W3C home > Mailing lists > Public > www-style@w3.org > February 2000

Re: UI WD (compliant browser)

From: Chris Lilley <chris@w3.org>
Date: Mon, 21 Feb 2000 17:40:13 +0100
Message-ID: <38B16A6D.AE16460D@w3.org>
To: Tantek Çelik <tantek@cs.stanford.edu>
CC: "www-style@w3.org" <www-style@w3.org>


Tantek Çelik wrote:
> 
> Matthew Brealey wrote:
> > No. It means that the browsers are not compliant because the pages
> > wouldn't exist if the browsers didn't tolerate them.
> 
> Non-compliance by indirection?  I understand the blame you are laying at the
> feet of the browsers, but I'm not sure it is reasonable to call it
> non-compliance. (Exception: CSS-1 section 7.1)

I also understand the attribution of blame, and agree with it, but guilty
and non-compliant are not necessarily the same thing. Broken pages are non
compliant. Browsers which ignore normative parts of the spec are
non-compliant.

> > The fact is that by releasing incompliant browsers, Microsoft and Netscape
> > have created the problem. If Microsoft and Netscape had followed the
> > parsing rules in the first place, none of these problems would exist.
> 
> Memories are short.
> Especially internet memories it appears.

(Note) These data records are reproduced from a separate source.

Lemma last_ne_head (a x : positive) (r : list positive) :
  NoDup (a :: x :: r) → last (a :: x :: r) ≠ Some a.
Proof.
  intros [Ha _]%NoDup_cons. rewrite last_cons_cons.
  intros Hl%last_Some_elem_of. done.
Qed.

(** X5: on a well-formed cache that holds at least two entries, the key
    that was just read is not the one the next [put] evicts: after
    [get(k)] on a present key and [put(k', v')] on any other key (its
    allocations succeeding), [get(k)] still returns the same value. *)
Theorem recently_read_survives (k k' v' : Z) (c : LRUCache) (h : heap)
    (l : list positive) :
  Repr c h l → 2 <= size c → is_Some (_lru_cache_map c !! k) → k' ≠ k →
  ∃ v c1 h1 c2 h2 s,
    get k c h = Returns v (c1, h1) ∧
    put all_ok k' v' c1 h1 = Returns tt (c2, h2) ∧
    get k c2 h2 = Returns v s.
Proof.
  intros HR Hsz [a Hk] Hne.
  destruct (get_hit k c h l a HR Hk)
    as (n & L' & h1 & Hn & Hkey & Hg & HR1 & Hpay1).
  set (c1 := with_list c L') in *.
  assert (a ∈ l) as Hin by (by apply (rp_index _ _ _ HR k a)).
  assert (peek k c1 h1 = Some (_value n)) as Hpeek1.
  { unfold peek. simpl. rewrite Hk. simpl.
    rewrite (payload_value h h1) by done. unfold value_at. by rewrite Hn. }
  destruct (put_all_ok_effect k' v' c1 h1 _ HR1)
    as (c2 & h2 & a' & Hp & HR2 & _ & _ & _ & _ & Hother & _).
  assert (evicted k' c1 h1 ≠ Some k) as Hev.
  { unfold evicted. destruct (_lru_cache_map c1 !! k'); [done|].
    case_decide; [|done]. unfold list_back.
    rewrite (il_back _ _ _ (rp_list _ _ _ HR1)).
    destruct (last (promote a l)) as [b|] eqn:Hlast; [|done]. simpl.
    intros Hkb.
    assert (_lru_cache_map c1 !! k = Some b) as Hmb.
    { apply (rp_index _ _ _ HR1). split; [|done].
      by apply last_Some_elem_of. }
    simpl in Hmb. rewrite Hk in Hmb. injection Hmb as <-.
    pose proof (il_nodup _ _ _ (rp_list _ _ _ HR1)) as Hnd.
    pose proof (length_promote a l (il_nodup _ _ _ (rp_list _ _ _ HR)) Hin)
      as Hlen.
    rewrite (Repr_size _ _ _ HR) in Hsz.
    unfold promote in *. destruct (filter (λ x, x ≠ a) l) as [|x r].
    { simpl in Hlen. lia. }
    by apply (last_ne_head a x r). }
  specialize (Hother k (not_eq_sym Hne)).
  rewrite decide_False in Hother by done. rewrite Hpeek1 in Hother.
  unfold peek in Hother.
  destruct (_lru_cache_map c2 !! k) as [a2|] eqn:Hk2; [|done].
  simpl in Hother.
  destruct (get_hit k c2 h2 _ a2 HR2 Hk2)
    as (n2 & L2 & h3 & Hn2 & _ & Hg2 & _).
  unfold value_at in Hother. rewrite Hn2 in Hother. injection Hother as Hv.
  rewrite Hv in Hg2. eauto 10.
Qed.

Lemma recently_read_survives_witness :
  Repr cache2_2 heap2_2 [2%positive; 1%positive] ∧
  2 <= size cache2_2 ∧ is_Some (_lru_cache_map cache2_2 !! 1) ∧ 3 ≠ 1 ∧
  ∃ v c1 h1 c2 h2 s,
    get 1 cache2_2 heap2_2 = Returns v (c1, h1) ∧
    put all_ok 3 30 c1 h1 = Returns tt (c2, h2) ∧
    get 1 c2 h2 = Returns v s.
Proof.
  assert (2 <= size cache2_2) as H1 by (vm_compute; discriminate).
  assert (is_Some (_lru_cache_map cache2_2 !! 1)) as H2
    by (exists 1%positive; reflexivity).
  assert (3 ≠ 1) as H3 by discriminate.
  split_and!; [exact Repr_cache2_2|exact H1|exact H2|exact H3|].
  exact (recently_read_survives 1 3 30 cache2_2 heap2_2 _
           Repr_cache2_2 H1 H2 H3).
Defined.

(** X6: in every state reached from a constructed cache by calls of [get]
    and [put] that return, [size()] is the number of keys in the index and
    lies between 0 and [capacity()], which is positive. *)
Theorem reachable_size (c : LRUCache) (h : heap) :
  reachable c h →
  size c = Z.of_nat (base.size (_lru_cache_map c)) ∧
  0 <= size c <= capacity c ∧ 0 < capacity c.
Proof.
  intros [l HR]%reachable_Inv.
  rewrite (Repr_size _ _ _ HR), (Repr_capacity _ _ _ HR),
    (rp_count _ _ _ HR).
  pose proof (rp_cap _ _ _ HR). pose proof (rp_le _ _ _ HR). lia.
Qed.

Lemma reachable_size_witness :
  reachable cache2_2 heap2_2 ∧
  size cache2_2 = Z.of_nat (base.size (_lru_cache_map cache2_2)) ∧
  0 <= size cache2_2 <= capacity cache2_2 ∧ 0 < capacity cache2_2.
Proof.
  split; [exact reachable_cache2_2|].
  exact (reachable_size cache2_2 heap2_2 reachable_cache2_2).
Defined.

(** ** What [operator<<] writes *)

Lemma string_app_assoc (s1 s2 s3 : string) :
  (s1 +:+ s2) +:+ s3 = s1 +:+ (s2 +:+ s3).
Proof.
  induction s1 as [|ch s1 IH]; [done|].
  change (String ch ((s1 +:+ s2) +:+ s3) = String ch (s1 +:+ s2 +:+ s3)).
  by f_equal.
Qed.

Lemma contents_cons (h : heap) a l n :
  h !! a = Some n → contents h (a :: l) = (_key n, _value n) :: contents h l.
Proof. intros Hn. unfold contents, payload. simpl. by rewrite Hn. Qed.

Lemma elem_of_contents (h : heap) l k v :
  (k, v) ∈ contents h l ↔ ∃ a, a ∈ l ∧ payload h a = Some (k, v).
Proof. unfold contents. apply list_elem_of_omap. Qed.

Lemma length_contents (h : heap) p l q :
  seg h p l q → length (contents h l) = length l.
Proof.
  revert p. induction l as [|a l IH]; intros p; [done|].
  intros (n & Hn & _ & _ & Hs)%seg_cons.
  rewrite (contents_cons h a l n Hn). simpl. f_equal. by eapply IH.
Qed.

Lemma show_loop_None fuel (h : heap) os :
  show_loop fuel h None os = Done (None, os).
Proof. by destruct fuel. Qed.

Lemma show_loop_spec (h : heap) r : ∀ x p os fuel,
  seg h p (x :: r) None → (length r ≤ fuel)%nat →
  ∃ b nb os1, show_loop fuel h (Some x) os = Done (Some b, os1) ∧
    h !! b = Some nb ∧
    os1 +:+ entry_text nb
      = os +:+ String.concat ", " (pair_text <$> contents h (x :: r)).
Proof.
  induction r as [|y r IH]; intros x p os fuel Hseg Hfuel.
  - apply seg_cons in Hseg as (n & Hn & _ & Hnext & _). simpl in Hnext.
    exists x, n, os. split_and!; [|done|].
    + destruct fuel; simpl; by rewrite Hn, Hnext.
    + by rewrite (contents_cons h x [] n Hn).
  - apply seg_cons in Hseg as (n & Hn & _ & Hnext & Hseg). simpl in Hnext.
    destruct fuel as [|fuel]; [simpl in Hfuel; lia|].
    destruct (IH y (Some x) (os +:+ entry_text n +:+ ", ") fuel Hseg)
      as (b & nb & os1 & Hloop & Hnb & Htext).
    { simpl in Hfuel. lia. }
    exists b, nb, os1. split_and!; [|done|].
    + simpl. by rewrite Hn, Hnext.
    + rewrite Htext, (contents_cons h x (y :: r) n Hn).
      pose proof Hseg as (ny & Hny & _)%seg_cons.
      rewrite (contents_cons h y r ny Hny). rewrite !fmap_cons.
      cbn [String.concat]. fold (entry_text n).
      change (pair_text (_key n, _value n)) with (entry_text n).
      by rewrite !string_app_assoc.
Qed.

Lemma show_text (fuel : nat) c (h : heap) l (os : string) :
  Repr c h l → (length l ≤ fuel)%nat →
  show fuel c h os =
    Done (os +:+ "{" +:+
          String.concat ", " (pair_text <$> contents h l) +:+ "}").
Proof.
  intros HR Hfuel. pose proof (rp_list _ _ _ HR) as [Hnd Hseg Hf Hb Hsz].
  unfold show, show_list, list_front. rewrite Hf.
  destruct l as [|x r]; cbn [head].
  - rewrite show_loop_None. by rewrite string_app_assoc.
  - destruct (show_loop_spec h r x None (os +:+ "{") fuel Hseg)
      as (b & nb & os1 & -> & Hnb & Htext).
    { simpl in Hfuel. lia. }
    rewrite Hnb. f_equal.
    rewrite <- string_app_assoc, Htext. by rewrite !string_app_assoc.
Qed.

Yes, this is a new development from the meme of "Mosaic was the first
browser", now it seems the new meme is "Nav and IE are the first browsers".
Oh well.

> The long honored tradition of accepting liberally authored markup (what some
> so affectionately call "Tag Soup") dates back to at least Mosaic.  At the time
> (1994/1995?) I was distracted by other technological windmills, so someone
> else will have to fill in the history.

It predates Mosaic. Arena did have a visible icon on the taskbar when it
detected invalid HTML, but it did not use an SGML DTD to do so and got it
wrong frequently; a diagnostic that you can't trust is worse than useless.
The NeXT browser and www tolerated bad markup, though that was more to do
with the extreme simlicity of what passed for a parser than with the
elaborate error correction that was a 'feature' of later browsers.

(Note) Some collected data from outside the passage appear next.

(** * Clementine: the Spotify blob downloader

    A shallow embedding of [src/internet/spotifyblobdownloader.cpp]: the
    object state of [SpotifyBlobDownloader], the file system and the dialogs
    it acts on, and its slots [Start], [ReplyFinished], [ReplyProgress],
    [Cancel], [ShowError] and [EmitFinished]. *)

From Stdlib Require Import ZArith Ascii String.
From stdpp Require Import gmap strings list fin_maps.

Local Open Scope string_scope.
Local Open Scope list_scope.

(** ** QString operations used by the downloader *)

Module QString.

(** [QString::endsWith(suffix)]: some tail of [s] is [suffix]. *)
Fixpoint endsWith (s suffix : string) : bool :=
  if String.eqb s suffix then true
  else match s with
       | EmptyString => false
       | String _ s' => endsWith s' suffix
       end.

(** [QString::mid(i)]: the string from position [i] on. *)
Fixpoint mid (s : string) (i : nat) : string :=
  match i, s with
  | S i', String _ s' => mid s' i'
  | _, _ => s
  end.

(** [QString::left(n)]: the first [n] characters. *)
Fixpoint left (s : string) (n : nat) : string :=
  match n, s with
  | S n', String c s' => String c (left s' n')
  | _, _ => EmptyString
  end.

(** [pattern] occurs in [s] at position [i]. *)
Definition occurs_at (pattern s : string) (i : nat) : bool :=
  String.prefix pattern (mid s i).

(** The scan of [QString::remove(const QString&)]: left to right, every
    occurrence of [pattern] is dropped and the scan goes on behind it.
    [skip] counts the characters of an occurrence still to drop. *)
Fixpoint remove_from (pattern s : string) (skip : nat) : string :=
  match s with
  | EmptyString => EmptyString
  | String c s' =>
      match skip with
      | S k => remove_from pattern s' k
      | O =>
          if String.prefix pattern s
          then remove_from pattern s' (String.length pattern - 1)
          else String c (remove_from pattern s' 0)
      end
  end.

(** [QString::remove(pattern)]: an empty pattern removes nothing. *)
Definition remove (s pattern : string) : string :=
  match pattern with
  | EmptyString => s
  | String _ _ => remove_from pattern s 0
  end.

(** The scan of [QString::section('/', -1, -1)]: [acc] is the field read
    since the last separator. *)
Fixpoint last_field (sep : ascii) (s acc : string) : string :=
  match s with
  | EmptyString => acc
  | String c s' =>
      if Ascii.eqb c sep then last_field sep s' EmptyString
      else last_field sep s' (acc +:+ String c EmptyString)
  end.
(** X3. [verifyMAC] of crypto.js returns normally exactly when the MAC has
    the stated length and equals the first [length] bytes of the HMAC of the
    data; a MAC of another length is refused before any digest is compared,
    and a stated length of 0 accepts the empty MAC for every key and data. *)
Theorem verifyMAC_accepts (data key mac : bytes) (len : nat) :
  (Crypto.verifyMAC data key mac len = Ok tt <->
   length mac = len /\ mac = take len (hmac_sha256 key data)) /\
  (length mac <> len ->
   exists msg, Crypto.verifyMAC data key mac len = Err (JsError msg) /\
               JsError msg <> Crypto.mac_failure) /\
  (length mac = len -> (len <= 32)%nat ->
   mac <> take len (hmac_sha256 key data) ->
   Crypto.verifyMAC data key mac len = Err Crypto.mac_failure) /\
  Crypto.verifyMAC data key [] 0 = Ok tt.
Proof.
  unfold Crypto.verifyMAC, Crypto.calculateMAC.
  split; [|split; [|split]].
  - destruct (Nat.eqb_spec (length mac) len) as [Hlen|Hlen]; simpl.
    + destruct (Nat.eqb_spec (length (take len (hmac_sha256 key data)))
                  (length mac)) as [Hc|Hc]; simpl.
      * case_bool_decide as Heq; simpl.
        -- split; [auto|reflexivity].
        -- split; [discriminate|]. intros [_ ->]. contradiction.
      * split; [discriminate|]. intros [_ Hm]. rewrite <- Hm in Hc.
        contradiction.
    + split; [discriminate|]. intros [? _]. contradiction.
  - intros Hlen.
    destruct (Nat.eqb_spec (length mac) len) as [?|_]; [contradiction|].
    simpl. eexists. split; [reflexivity|].
    unfold Crypto.mac_failure. simpl. discriminate.
  - intros Hlen Hle Hne.
    destruct (Nat.eqb_spec (length mac) len) as [_|?]; [|contradiction].
    simpl. rewrite length_take, hmac_sha256_length, Hlen.
    rewrite Nat.min_l by lia. rewrite Nat.eqb_refl. simpl.
    case_bool_decide as Heq; [|reflexivity].
    exfalso. apply Hne. symmetry. exact Heq.
  - reflexivity.
Qed.
(** Modelled from the spec: [createPreprocessorMiddleware] is not
    among the sources at hand.  It is parameterised by
    [(inApi, outApi, service)], which it records in the request
    context; it estimates the prompt's tokens and translates the body
    from the inbound to the outbound dialect, with the caller's hooks
    run before and after the translation.  A failure ends the request. *)
Definition createPreprocessorMiddleware
    (inApi outApi : APIFormat) (s : AIService)
    (beforeTransform afterTransform : list RequestPreprocessor)
  : RequestPreprocessor := λ req,
  let req := set_apiFormat inApi outApi s req in
  req ← runAll beforeTransform req;
  translated ← transformOutboundPayload inApi outApi (body req);
  let req := set_body translated req in
  let req := set_promptTokens (countPromptTokens s translated) req in
  runAll afterTransform req.

Definition nativeTextPreprocessor : RequestPreprocessor :=
  createPreprocessorMiddleware api_anthropic_text api_anthropic_text
                               anthropic [] [].

Definition textToChatPreprocessor : RequestPreprocessor :=
  createPreprocessorMiddleware api_anthropic_text api_anthropic_chat
                               anthropic [] [].

(** [claudeTextCompletionRouter] *)
Definition claudeTextCompletionRouter : RequestPreprocessor := λ req,
  match lookup_prop "model" (body req) with
  | VString model =>
      if startsWith model "claude-3" then textToChatPreprocessor req
      else nativeTextPreprocessor req
  | VUndefined | VNull => nativeTextPreprocessor req
  | _ =>
      Throw (TypeError "req.body.model?.startsWith is not a function")
  end.

(** Modelled from the spec: [createQueueMiddleware] and
    [createProxyMiddleware] are not among the sources at hand.  Of
    [anthropicProxy] only the path filter is: the proxy hands it the
    path of the request it is about to forward, and forwards the
    request the filter leaves. *)
Definition anthropicProxy (req : Request) : Request :=
  (pathFilter (url req) req).2.

(** The routes of [anthropicRouter], each from its preprocessor on.
    ([ipLimiter] lets a request through as it is, or ends it.) *)
Definition post_v1_complete (req : Request) : result Request :=
  anthropicProxy <$> claudeTextCompletionRouter req.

> > Furthermore, by allowing invalid declarations or tokens (e.g., font-size:
> > "12px" or P.1), they encourage people to create invalid pages.
> 
> I think "encourage" is a bit strong.  "enable" perhaps.

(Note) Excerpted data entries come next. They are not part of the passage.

(** * A shallow embedding of the clock / event logger of [src/main.cpp]

    The program is an mbed application: four push buttons raise interrupts,
    a polling loop runs the application state machine, a two-slot log lives
    in an I2C EEPROM and the time editor works on the text
    [YYYY/MM/DD HH:MM:SS].

    Conventions of the embedding:
    - a C [int] is a [Z] and its arithmetic that of the integers; this is
      the C arithmetic as long as no sum leaves the range of [int], which
      the properties of a sum of arbitrary operands assume ([int_range]);
    - a [char] is an [ascii]; a C string is the [list ascii] of the
      characters before its terminating NUL, an array [char x[20]] read or
      written as raw bytes is a [list ascii] of length 20;
    - the global variables are the fields of the record [Globals]; every
      function that touches them takes and returns the record;
    - a run interleaves whole handlers and whole iterations of the polling
      loop; an interrupt that arrives in the middle of an iteration is not
      modelled, and properties over runs are read at that granularity;
    - the C library ([sscanf], [sprintf], [strftime]) and the mbed classes
      ([Timeout], [I2C]) are modelled by what their documentation says of
      the calls the program makes. *)

From Stdlib Require Import ZArith List Bool Ascii String Lia.
Import ListNotations.
Local Open Scope Z_scope.

(** ** Characters and C strings *)

Definition cstring := list ascii.

Definition str (s : string) : cstring := list_ascii_of_string s.

Definition NUL : ascii := Ascii.zero.

Definition code (c : ascii) : Z := Z.of_N (N_of_ascii c).

Definition char_of (z : Z) : ascii := ascii_of_N (Z.to_N z).

(* The characters of a buffer up to, and without, the first NUL. *)
Fixpoint c_str (buf : list ascii) : cstring :=
  match buf with
  | [] => []
  | c :: r => if Ascii.eqb c NUL then [] else c :: c_str r
  end.

(* [char x[n] = {0}] followed by a copy of the string [s] and its NUL. *)
Definition to_buffer (n : nat) (s : cstring) : list ascii :=
  firstn n (s ++ repeat NUL n).

(** ** Constants of the program *)

Definition EEPROM_ADDR : Z := 160.
Definition TIME_STR_SIZE : Z := 20.
Definition LOG1_ADDR : Z := 0.
Definition LOG2_ADDR : Z := 32.
Definition DEBOUNCE_TIME_MS : Z := 200.

Inductive AppState : Type := IDLE | LOG_TIME | DISPLAY_LOG | SET_TIME.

Do not discourage, certainly. Provide no way of telling, is also true. The
browser makers seem slow to realise that read-only browsers are still
authoring tools. An "editing mode" switch that gave much stricter error
checking and error localisation would be a valuable feature (hint).

> Which came first?  Liberally written pages or liberally accepting user agents?

The latter, though if we refine "liberal" to mean "delibarately error
correcting" as opposed to "not checking for much" then the answer reverses
- the former.

> And once the liberally written pages proliferated, does anyone aiming to
> provide a browser which supports that content have any choice but to accept
> and attempt to do something with sloppy content?
> 
> There is not much that can be done about either the pages or the browsers out
> there.  There is quite a bit that can be done about the pages and browsers
> being written today.  I prefer to focus on the latter.

I agree, focussing on the authoring tools and browsers of today is
preferable. Also, focussing on new technologies with realistic conformance
criteria (XML) rather than totally unrealistic conformance criteria (The
HTML specs).
> 
> >> > , neither Netscape nor Microsoft will release a compliant browser.
> >>
> >> That statement makes the assumption that a browser cannot simultaneously
> >> be
> >> compliant and handle legacy uncompliant content.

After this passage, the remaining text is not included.